Application to terminate child’s pregnancy approved

Central Queensland Hospital and Health Service v Q [2016] QSC 89


Key Points


The Supreme Court of Queensland has recently approved an application in the parens patriae jurisdiction to authorise the termination of a 12 year old’s nine week pregnancy.

Prior to the application, the child had seen a general practitioner, a social worker at the Central Queensland Hospital on several occasions, two specialist obstetricians, and a psychiatrist.  All specialists involved in the child’s treatment, along with her parents and the Department of Communities, Child Safety and Disability Services supported the decision to terminate the pregnancy.

The child gave evidence that she found the pregnancy “very stressful emotionally.”  She expressed that it caused her periods of emotional distress which caused her to run away from home, self-harm and attempt suicide on two occasions.  Justice McMeekin was satisfied that the child had reached her own independent view of what she thought was the best decision to take.

Justice McMeekin balanced the risks associated with the procedures that used to terminate pregnancy (the use of medication and, if that fails, surgery).  It was found that the use of medication carried very little risk of any harmful consequences.  The risks associated with the surgery were found to be not insignificant but the chance of serious complications was small. Conversely, the potential mental health problems of not terminating were found to be significant and possibly lifelong.

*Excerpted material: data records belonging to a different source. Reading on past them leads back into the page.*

(** * Manifest rendering pipeline ([scripts/render-templates.py])

    A shallow embedding of the script that renders the Jinja2 templates of
    [kubernetes/templates] into Kubernetes manifests and writes a
    [kustomization.yaml] that lists them, and of the start-up of the Python
    service ([services/python-service/app.py]): [init_db] and the loop that
    calls it until the database is initialised.

    Conventions of the embedding.
    - Python [str] objects are kept as their UTF-8 bytes (a [string]); with
      that reading [str.encode()] and [bytes.decode()] are the identity.
    - What [yaml.safe_load] returns is a [yaml] tree whose mappings have
      string keys. Floats, dates and binary scalars are outside the model.
    - The script reads two things from disk, the values documents and the
      template directory ([Disk]), and changes the output tree ([FS]).
      Directory creation and file writes are those of an ideal file system:
      they do not fail. Messages printed on standard output are not part of
      the state.
    - Jinja2 is a library the script calls. The fragment of its template
      language the development needs (literal data and [{{ e }}] with names,
      attribute access and the [b64encode] filter) is given its documented
      semantics under the settings the script chooses.
    - [str()] of objects that are not strings, and the table of attributes
      Python objects carry natively, belong to the Python runtime; they are
      the two variables of the section that holds the script. *)

From Stdlib Require Import Ascii String.
From stdpp Require Import gmap strings list fin_maps.

Set Warnings "-register-all".
Local Open Scope string_scope.

(* ===================================================================== *)
(** * Definitions *)
(* ===================================================================== *)

(** ** [base64.b64encode]: RFC 4648, standard alphabet, [=] padding *)

Module Base64.

(** A group of six bits, most significant first. *)
Record sextet : Type := Sextet
  { s5 : bool; s4 : bool; s3 : bool; s2 : bool; s1 : bool; s0 : bool }.

Definition alphabet : string :=
  "ABCDEFGHIJKLMNOPQRSTUVWXYZabcdefghijklmnopqrstuvwxyz0123456789+/".

Definition pad : ascii := "="%char.

Definition bit (b : bool) (w : nat) : nat := if b then w else 0.

Definition sextet_index (s : sextet) : nat :=
  bit (s5 s) 32 + bit (s4 s) 16 + bit (s3 s) 8
  + bit (s2 s) 4 + bit (s1 s) 2 + bit (s0 s) 1.

Definition sextet_of_index (n : nat) : sextet :=
  Sextet (Nat.testbit n 5) (Nat.testbit n 4) (Nat.testbit n 3)
         (Nat.testbit n 2) (Nat.testbit n 1) (Nat.testbit n 0).

Definition char_of_sextet (s : sextet) : ascii :=
  match String.get (sextet_index s) alphabet with
  | Some c => c
  | None => pad
  end.

Fixpoint index_in (c : ascii) (s : string) : option nat :=
  match s with
  | EmptyString => None
  | String d s' => if Ascii.eqb c d then Some 0 else S <$> index_in c s'
  end.

Definition sextet_of_char (c : ascii) : option sextet :=
  sextet_of_index <$> index_in c alphabet.

(** The three ways a group of input bytes is cut into sextets. Bits of an
    [ascii] are listed least significant first by its constructor. *)
Definition cut3 (x y z : ascii) : sextet * sextet * sextet * sextet :=
  let 'Ascii x0 x1 x2 x3 x4 x5 x6 x7 := x in
  let 'Ascii y0 y1 y2 y3 y4 y5 y6 y7 := y in
  let 'Ascii z0 z1 z2 z3 z4 z5 z6 z7 := z in
  (Sextet x7 x6 x5 x4 x3 x2, Sextet x1 x0 y7 y6 y5 y4,
   Sextet y3 y2 y1 y0 z7 z6, Sextet z5 z4 z3 z2 z1 z0).

Definition cut2 (x y : ascii) : sextet * sextet * sextet :=
  let 'Ascii x0 x1 x2 x3 x4 x5 x6 x7 := x in
  let 'Ascii y0 y1 y2 y3 y4 y5 y6 y7 := y in
  (Sextet x7 x6 x5 x4 x3 x2, Sextet x1 x0 y7 y6 y5 y4,
   Sextet y3 y2 y1 y0 false false).

Definition cut1 (x : ascii) : sextet * sextet :=
  let 'Ascii x0 x1 x2 x3 x4 x5 x6 x7 := x in
  (Sextet x7 x6 x5 x4 x3 x2, Sextet x1 x0 false false false false).

(** The inverse cuts, used by the decoder. *)
Definition join3 (a b c d : sextet) : ascii * ascii * ascii :=
  (Ascii (s4 b) (s5 b) (s0 a) (s1 a) (s2 a) (s3 a) (s4 a) (s5 a),
   Ascii (s2 c) (s3 c) (s4 c) (s5 c) (s0 b) (s1 b) (s2 b) (s3 b),
   Ascii (s0 d) (s1 d) (s2 d) (s3 d) (s4 d) (s5 d) (s0 c) (s1 c)).

Definition join2 (a b c : sextet) : ascii * ascii :=
  (Ascii (s4 b) (s5 b) (s0 a) (s1 a) (s2 a) (s3 a) (s4 a) (s5 a),
   Ascii (s2 c) (s3 c) (s4 c) (s5 c) (s0 b) (s1 b) (s2 b) (s3 b)).

Definition join1 (a b : sextet) : ascii :=
  Ascii (s4 b) (s5 b) (s0 a) (s1 a) (s2 a) (s3 a) (s4 a) (s5 a).

Fixpoint b64encode (bytes : string) : string :=
  match bytes with
  | EmptyString => EmptyString
  | String x EmptyString =>
      let '(a, b) := cut1 x in
      String (char_of_sextet a) (String (char_of_sextet b)
        (String pad (String pad EmptyString)))
  | String x (String y EmptyString) =>
      let '(a, b, c) := cut2 x y in
      String (char_of_sextet a) (String (char_of_sextet b)
        (String (char_of_sextet c) (String pad EmptyString)))
  | String x (String y (String z rest)) =>
      let '(a, b, c, d) := cut3 x y z in
      String (char_of_sextet a) (String (char_of_sextet b)
        (String (char_of_sextet c) (String (char_of_sextet d)
          (b64encode rest))))
  end.

(** [base64.b64decode] on padded input: four characters give three bytes,
    a final group may end in one or two [=]. It is not called by the script;
    it is the decoder the round trip of the helper is stated with. *)
Fixpoint b64decode (text : string) : option string :=
  match text with
  | EmptyString => Some EmptyString
  | String p (String q (String r (String t rest))) =>
      if Ascii.eqb t pad then
        match rest with
        | EmptyString =>
            if Ascii.eqb r pad then
              a ← sextet_of_char p; b ← sextet_of_char q;
              Some (String (join1 a b) EmptyString)
            else
              a ← sextet_of_char p; b ← sextet_of_char q;
              c ← sextet_of_char r;
              let '(x, y) := join2 a b c in
              Some (String x (String y EmptyString))
        | String _ _ => None
        end
      else
        a ← sextet_of_char p; b ← sextet_of_char q;
        c ← sextet_of_char r; d ← sextet_of_char t;
        tail ← b64decode rest;
        let '(x, y, z) := join3 a b c d in
        Some (String x (String y (String z tail)))
  | _ => None
  end.
(** ** Trimming *)

Lemma trimLeftBy_suffix p s : exists u, s = u +:+ trimLeftBy p s.
Proof.
  induction s as [|d s [u IH]]; simpl; [by exists ""|]. destruct (p d); [|by exists ""].
  exists (String d u). rewrite append_cons. by f_equal.
Qed.
Lemma trimLeftBy_head p s :
  trimLeftBy p s = "" \/ exists d r, trimLeftBy p s = String d r /\ p d = false.
Proof. induction s as [|d s IH]; simpl; [by left|]. destruct (p d) eqn:H; [done|]. right. eauto. Qed.
Lemma trimLeftBy_done p d r : p d = false -> trimLeftBy p (String d r) = String d r.
Proof. intros H. simpl. by rewrite H. Qed.
Lemma trimLeftBy_idem p s : trimLeftBy p (trimLeftBy p s) = trimLeftBy p s.
Proof.
  destruct (trimLeftBy_head p s) as [->|(d & r & -> & Hd)]; [done|]. by apply trimLeftBy_done.
Qed.

(** Trimming both ends settles at once. *)
Lemma trimBy_idem p s : trimBy p (trimBy p s) = trimBy p s.
Proof.
  unfold trimBy at 2. set (a := trimLeftBy p s).
  destruct (trimLeftBy_head p s) as [Ha|(d & r & Ha & Hd)]; fold a in Ha.
  { unfold trimBy. fold a. by rewrite Ha. }
  destruct (trimLeftBy_suffix p (String.rev a)) as [u Hu]. set (b := trimLeftBy p (String.rev a)) in *.
  assert (a = String.rev b +:+ String.rev u) as Hab.
  { rewrite <- rev_append, <- Hu. by rewrite rev_involutive. }
  unfold trimBy. fold a. fold b.
  destruct (String.rev b) as [|d' r'] eqn:Eb.
  { done. }
  assert (d' = d) as ->.
  { rewrite Ha in Hab. rewrite append_cons in Hab. by injection Hab. }
  rewrite (trimLeftBy_done _ _ _ Hd), <- Eb, rev_involutive. unfold b.
  by rewrite trimLeftBy_idem.
Qed.

Lemma spaceless_rev s : spaceless (String.rev s) = spaceless s.
Proof.
  induction s as [|c s IH]; [done|]. rewrite rev_cons, spaceless_app, IH. simpl.
  rewrite andb_true_r. apply andb_comm.
Qed.
Lemma spaceless_trimLeft p s : spaceless s = true -> spaceless (trimLeftBy p s) = true.
Proof.
  induction s as [|d s IH]; simpl; [done|]. intros [Hd Hs]%andb_prop. destruct (p d); [by apply IH|].
  simpl. by rewrite Hd, Hs.
Qed.
Lemma spaceless_trim p s : spaceless s = true -> spaceless (trimBy p s) = true.
Proof.
  intros H. unfold trimBy. rewrite spaceless_rev. apply spaceless_trimLeft. rewrite spaceless_rev.
  by apply spaceless_trimLeft.
Qed.

(** ** Lines *)

(** A text with no white space at its ends. *)
Definition trimmed (s : string) : Prop :=
  s <> "" /\ trimLeft s = s /\ trimLeft (String.rev s) = String.rev s.

Lemma trimLeft_cons s t : s <> "" -> trimLeft s = s -> trimLeft (s +:+ t) = s +:+ t.
Proof.
  destruct s as [|c s]; [done|]. intros _ H. rewrite append_cons. simpl in *.
  destruct (isSpace c); [|done]. exfalso. apply (f_equal String.length) in H.
  assert (forall u, (String.length (trimLeft u) <= String.length u)%nat) as Hle.
  { induction u as [|d u IH]; simpl; [lia|]. destruct (isSpace d); simpl; lia. }
  specialize (Hle s). simpl in H. lia.
Qed.
Lemma rev_nil s : String.rev s = "" -> s = "".
Proof. intros H. by rewrite <- (rev_involutive s), H. Qed.

(** The ends decide. *)
Lemma trimmed_app a m b : trimmed a -> trimmed b -> trimmed (a +:+ m +:+ b).
Proof.
  intros (Ha & Hl & _) (Hb & _ & Hr). split; [by destruct a|]. split; [by apply trimLeft_cons|].
  rewrite !rev_append, append_assoc. apply trimLeft_cons; [|done]. intros H. by apply Hb, rev_nil.
Qed.
Lemma trimSpace_trimmed s : trimmed s -> trimSpace s = s.
Proof. intros (_ & Hl & Hr). unfold trimSpace. by rewrite Hl, Hr, rev_involutive. Qed.
Lemma trimSpace_newline s : trimmed s -> trimSpace (s +:+ String newline "") = s.
Proof.
  intros (Hn & Hl & Hr). unfold trimSpace. rewrite trimLeft_cons, rev_append by done.
  change (String.rev (String newline "")) with (String newline ""). rewrite append_byte. simpl.
  by rewrite Hr, rev_involutive.
Qed.

Lemma spaceless_trimLeft_id s : spaceless s = true -> trimLeft s = s.
Proof. destruct s as [|c s]; simpl; [done|]. intros [Hc _]%andb_prop. apply negb_true_iff in Hc. by rewrite Hc. Qed.
Lemma field_trimmed s : isField s -> trimmed s.
Proof.
  intros [Hn Hs]. split; [done|]. split; apply spaceless_trimLeft_id; by rewrite ?spaceless_rev.
Qed.
Lemma trimmed_join sep ts : ts <> [] -> Forall trimmed ts -> trimmed (join sep ts).
Proof.
  intros Hn H. induction H as [|t ts Ht Hts IH]; [done|]. destruct ts as [|u ts]; [done|].
  change (join sep (t :: u :: ts)) with (t +:+ sep +:+ join sep (u :: ts)).
  apply trimmed_app; [done|]. by apply IH.
Qed.

Lemma occurs_join c sep ts :
  occurs c sep = false -> Forall (fun t => occurs c t = false) ts -> occurs c (join sep ts) = false.
Proof.
  intros Hs. induction 1 as [|t ts Ht Hts IH]; [done|]. destruct ts as [|u ts]; [done|].
  change (join sep (t :: u :: ts)) with (t +:+ sep +:+ join sep (u :: ts)).
  by rewrite !occurs_app, Ht, Hs, IH.
Qed.
Lemma spaceless_occurs c s : isSpace c = true -> spaceless s = true -> occurs c s = false.
Proof.
  intros Hc. induction s as [|d s IH]; simpl; [done|]. intros [Hd Hs]%andb_prop.
  rewrite (IH Hs). destruct (decide (c = d)) as [<-|Hne]; [by rewrite Hc in Hd|].
  by rewrite bool_decide_false.
Qed.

It was ultimately held that while termination of the child’s pregnancy would carry some risks, those risks were far outweighed by the risks of continuing the pregnancy (including risks of self-harm and suicide as well as physical risks and the psycho-social implications of having a child at the age of 12).

The Law

In relation to whether a child can give informed consent to undergo a medical procedure, the seminal cases of Gillick v West Norfolk & Wisbech Area Health Authority [1986] AC 112 and Marion’s Case [1992] HCA 15 were referred to.  As a general rule, until sufficiently mature, a child’s parent can consent to some, and perhaps most, procedures.  It is only when a child “achieves a sufficient understanding and intelligence to enable him or her to understand fully what is proposed” that the child is considered to be capable of giving informed consent.

In relation to the issue of whether termination of pregnancy is lawful, the case of R v Davidson [1969] VR 667 was referred to.  In that case it was held that for the use of an instrument with intent to procure a miscarriage to be lawful on therapeutic grounds, the act must be necessary to preserve the woman from serious danger to her life or her physical or mental health which the continuance of the pregnancy would entail and not out of proportion to the danger to be averted.


Justice McMeekin found that the termination of the pregnancy was both lawful and necessary to avoid danger to the child’s mental and physical health.  In this case, all those involved in the child’s treatment (as well as the child’s parents) agreed that the treatment was in the child’s best interests, and yet, a comprehensive assessment of the child’s ability to consent was required.  This case acts as a reminder of the difficulties associated in determining whether a child should undergo treatment which is not necessarily considered “routine”.